Примерно в километре от Станции, ничем с ней не связанные, двигались вместе с ней три космолета: стреловидная ракета, на которой он прибыл с такими мучениями час назад; грузовик примерно в тысячу тонн, собирающийся на Луну; и, наконец, «Арес», свежеокрашенный, сверкающий, великолепный.

Гибсон так и не примирился с отказом от обтекаемых, узких космолетов, о которых мечтали в первой половине двадцатого столетия. Мир принял эти гантели, он — нет. Конечно, он знал все их достоинства. Обтекаемость не нужна ракете, которая не входит в соприкосновение с воздухом. Во избежание облучений двигатель должен находиться как можно дальше от команды; и вот два шара, соединенные длинной трубкой, оказались самым простым решением задачи.

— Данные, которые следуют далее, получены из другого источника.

(** ** [feature_creation]: edge cases, bounds, and the row it leads to *)

Lemma finite_list xs :
  forallb x_is_finite xs = true -> exists qs, xs = map Fin qs.
Proof.
  induction xs as [|x xs IH]; simpl; intros H.
  - by exists [].
  - apply andb_true_iff in H as [Hx Hxs]. destruct (IH Hxs) as [qs ->].
    destruct x as [q| | |]; try done. by exists (q :: qs).
Qed.

Section FeatureCreationMore.

Variable complex : Type.
Variable np_abs : complex -> xfloat.
Variable np_std : list xfloat -> xfloat.
Variable scipy_stats_skew : list xfloat -> xfloat.
Variable scipy_stats_kurtosis : list xfloat -> xfloat.
Variable np_mean_of : list xfloat -> xfloat.
Variable np_subtract : xfloat -> xfloat -> xfloat.
Variable median_of : list xfloat -> xfloat.

#[local] Abbreviation feature_creation' :=
  (feature_creation complex np_abs np_std scipy_stats_skew
     scipy_stats_kurtosis np_mean_of np_subtract median_of).

#[local] Abbreviation feature_creation_run' :=
  (feature_creation_run complex np_abs np_std scipy_stats_skew
     scipy_stats_kurtosis np_mean_of np_subtract median_of).

(** X11. [feature_creation] raises exactly on the empty spectrum: there
    [statistics.median] raises [StatisticsError]; on every other spectrum
    the call returns a new dictionary. *)
Theorem feature_creation_result (fft_data : list complex) (h : heap) :
  fst (feature_creation' fft_data h)
    = match fft_data with
      | [] => Raise StatisticsError
      | _ :: _ => Ok (fresh (dom h))
      end.
Proof.
  destruct fft_data as [|z rest].
  - unfold feature_creation. cbn [map].
    unfold bind at 1. unfold new_dict at 1. cbv zeta.
    repeat (unfold bind at 1; rewrite setitem_insert).
    unfold bind at 1, lift at 1. reflexivity.
  - destruct (feature_creation_run' (z :: rest) h)
      as (med & hi & lo & _ & _ & _ & Hrun); [done|].
    by rewrite Hrun.
Qed.

(** X12. A spectrum of one coefficient has no first difference: the
    dictionary is built, with the one magnitude as max and as min, and
    modindx is NaN. *)
Theorem feature_creation_single (z : complex) (h : heap) :
  exists l d,
    feature_creation' [z] h = (Ok l, <[l := d]> h) /\
    dict_get d "max" = Some (NpNum (np_abs z)) /\
    dict_get d "min" = Some (NpNum (np_abs z)) /\
    dict_get d "modindx" = Some (NpNum NaN).
Proof.
  destruct (feature_creation_run' [z] h)
    as (med & hi & lo & _ & Hhi & Hlo & Hrun); [done|].
  simpl in Hhi, Hlo. injection Hhi as <-. injection Hlo as <-.
  eexists _, _. split; [exact Hrun|]. split; [reflexivity|].
  split; [reflexivity|]. simpl. do 2 f_equal.
  by destruct (np_std []).
Qed.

«И самым уродливым», — подумал Гибсон. Но вряд ли это важно, если «Арес» всю свою жизнь проведет в космосе, где только звезды увидят его. По-видимому, он был уже заправлен и дожидался точно вычисленной секунды; когда оживут его двигатели, он рванется с орбиты и по длинной гиперболе понесется к Марсу.

В ту секунду он, Гибсон, будет уже на борту. Начнется наконец его Приключение; а ведь он никогда по-настоящему не верил, что это будет.